ACTIVITY:
Report every line in the records below that holds the word "except".
======== DATASET CONTENT
Record reindexed (w w' : world) : Prop := {
  ri_world : w' = set_events (events w') w;
  ri_events : ∀ e, option_Forall2 but_idx (events w !! e) (events w' !! e) }.

#[export] Instance but_idx_equiv : Equivalence but_idx.
Proof. split; [by intros v|by intros v u|intros u v t; rewrite /but_idx; congruence]. Qed.

#[export] Instance reindexed_preorder : PreOrder reindexed.
Proof.
  split.
  - intros w. split; [by destruct w|]. intros e. reflexivity.
  - intros w1 w2 w3 [H1 E1] [H2 E2]. split.
    + rewrite H2 {1}H1. by destruct w1, w2.
    + intros e. etrans; [apply E1|apply E2].
Qed.

(** The timeout of an event in memory; the order of events. *)
Definition key (w : world) (e : eid) : timeval := from_option ev_timeout timer_zero (events w !! e).
Definition ev_le (w : world) (x y : eid) : Prop := tv_le (key w x) (key w y).

#[export] Instance ev_le_preorder w : PreOrder (ev_le w).
Proof. split; [intros x|intros x y z]; rewrite /ev_le; [done|by etrans]. Qed.

Lemma but_idx_eq v v' : but_idx v v' -> v' = set_idx (min_heap_idx v') v.
Proof. destruct v, v'. rewrite /but_idx /set_idx /=. by intros [= -> -> -> -> -> -> -> -> -> -> -> -> ->]. Qed.

Lemma reindexed_lookup w w' e v : reindexed w w' -> events w !! e = Some v ->
  ∃ i, events w' !! e = Some (set_idx i v).
Proof.
  intros [_ He] Hv. specialize (He e). rewrite Hv in He. inversion He as [? v' Hb Hl Hr|]; subst.
  exists (min_heap_idx v'). by rewrite -(but_idx_eq v v').
Qed.

Lemma reindexed_key w w' e : reindexed w w' -> key w' e = key w e.
Proof.
  intros [_ He]. specialize (He e). rewrite /key. inversion He as [v v' Hb Hl Hr|]; [|done].
  cbn. by rewrite (but_idx_eq v v').
Qed.

Lemma reindexed_le w w' x y : reindexed w w' -> (ev_le w' x y <-> ev_le w x y).
Proof. intros Hr. by rewrite /ev_le !(reindexed_key _ _ _ Hr). Qed.

Lemma set_idx_reindexed e i w : reindexed w (set_events (alter (set_idx i) e (events w)) w).
Proof.
  split; [done|]. intros x. cbn. destruct (decide (x = e)) as [->|Hne].
  - rewrite lookup_alter_eq. destruct (events w !! e); constructor. done.
  - rewrite lookup_alter_ne //.
Qed.

Lemma reindexed_set_idx e v i w :
  events w !! e = Some v -> reindexed w (set_events (<[e := set_idx i v]> (events w)) w).
Proof.
  intros He. split; [done|]. intros x. cbn. destruct (decide (x = e)) as [->|Hne].
  - rewrite lookup_insert_eq He. by constructor.
  - rewrite lookup_insert_ne //.
Qed.

Lemma lruns_greater x y w (Q : bool -> world -> Prop) :
  is_Some (events w !! x) -> is_Some (events w !! y) ->
  (~ ev_le w x y -> Q true w) -> (ev_le w x y -> Q false w) -> lruns (min_heap_elem_greater x y) w Q.
Proof.
  intros [v Hv] [u Hu] H1 H2. rewrite /min_heap_elem_greater.
  apply lruns_bind, (lruns_get_event _ v); [done|]. apply lruns_bind, (lruns_get_event _ u); [done|]. apply lruns_ret.
  rewrite /ev_le /key Hv Hu /= in H1, H2. destruct (evutil_timercmp _ _ _) eqn:Hc.
  - apply H1. by apply timercmp_gt.
  - apply H2. by apply timercmp_gt_false.
Qed.

(** ** Heaps as lists *)

Definition parent (i : nat) : nat := ((i - 1) / 2)%nat.

(** Every entry is not less than the one above it. *)
Definition heap_order (w : world) (xs : list eid) : Prop :=
  ∀ i x y, (0 < i)%nat -> xs !! parent i = Some x -> xs !! i = Some y -> ev_le w x y.

(** The events of a heap know their indices. *)
Definition indexed (w : world) (xs : list eid) (except : nat) : Prop :=
  ∀ i x, xs !! i = Some x -> i ≠ except -> ∃ v, events w !! x = Some v ∧ min_heap_idx v = Z.of_nat i.

Lemma parent_lt i : (0 < i)%nat -> (parent i < i)%nat.
Proof. intros. rewrite /parent. pose proof (Nat.div_mod (i - 1) 2). lia. Qed.

Lemma parent_child i : (parent i = i ∧ i = 0)%nat ∨ (i = 2 * parent i + 1 ∨ i = 2 * parent i + 2)%nat.
Proof. rewrite /parent. pose proof (Nat.div_mod (i - 1) 2). pose proof (Nat.mod_upper_bound (i - 1) 2). lia. Qed.

Lemma u32_parent i : (0 < i)%nat -> Z.of_nat i < 2 ^ 31 -> u32 (Z.of_nat i - 1) / 2 = Z.of_nat (parent i).
Proof.
  intros H0 Hi. rewrite u32_small; [|lia]. rewrite /parent Nat2Z.inj_div Nat2Z.inj_sub; [done|lia].
Qed.

(** Exchanging two entries. *)
Lemma swap_perm {A} (xs : list A) i j x y :
  xs !! i = Some x -> xs !! j = Some y -> <[i := y]> (<[j := x]> xs) ≡ₚ xs.
Proof.
  intros Hx Hy. destruct (decide (i = j)) as [->|Hne].
  { rewrite list_insert_insert_eq. rewrite Hx in Hy. injection Hy as ->. by rewrite list_insert_id. }
  apply Permutation_inj. split; [by rewrite !length_insert|].
  exists (fun k => if decide (k = i) then j else if decide (k = j) then i else k). split.
  - intros a b. repeat destruct (decide _); subst; lia || done.
  - intros k. destruct (decide (k = i)) as [->|Hki].
    + rewrite list_lookup_insert_eq; [done|]. rewrite length_insert. by eapply lookup_lt_Some.
    + rewrite list_lookup_insert_ne //. destruct (decide (k = j)) as [->|Hkj].
      * rewrite list_lookup_insert_eq; [done|]. by eapply lookup_lt_Some.
      * rewrite list_lookup_insert_ne //.
Qed.

(** ** An array with a hole *)

(** The array holds the entries of [xs] except at [hole], where it may hold
    anything. *)
Record holed (w : world) (s : min_heap) (xs : list eid) (hole : nat) : Prop := {
  ho_hole : (hole < length xs)%nat;
  ho_mem : ∀ i x, xs !! i = Some x -> i ≠ hole -> hp s !! i = Some (Some x);
  ho_room : (length xs <= length (hp s))%nat;
  ho_nodup : NoDup xs;
  ho_events : ∀ x, x ∈ xs -> is_Some (events w !! x);
  ho_idx : indexed w xs hole;
  ho_max : Z.of_nat (length xs) < 2 ^ 31 }.

(** What both loops leave alone. *)
Record settled (w : world) (s : min_heap) (xs : list eid) (w' : world) (s' : min_heap) : Prop := {
  se_world : reindexed w w';
  se_n : hn s' = hn s;
  se_a : ha s' = ha s;
  se_room : length (hp s') = length (hp s);
  se_others : ∀ e, e ∉ xs -> events w' !! e = events w !! e }.

Lemma settled_trans w s xs w1 s1 xs1 w2 s2 :
  settled w s xs w1 s1 -> settled w1 s1 xs1 w2 s2 -> xs1 ≡ₚ xs -> settled w s xs w2 s2.
Proof.
  intros [] [] Hp. split; [by etrans|congruence..|]. intros e He. rewrite se_others1; [by apply se_others0|by rewrite Hp].
Qed.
================
TASK ANSWER:
Definition indexed (w : world) (xs : list eid) (except : nat) : Prop :=
  ∀ i x, xs !! i = Some x -> i ≠ except -> ∃ v, events w !! x = Some v ∧ min_heap_idx v = Z.of_nat i.
(** The array holds the entries of [xs] except at [hole], where it may hold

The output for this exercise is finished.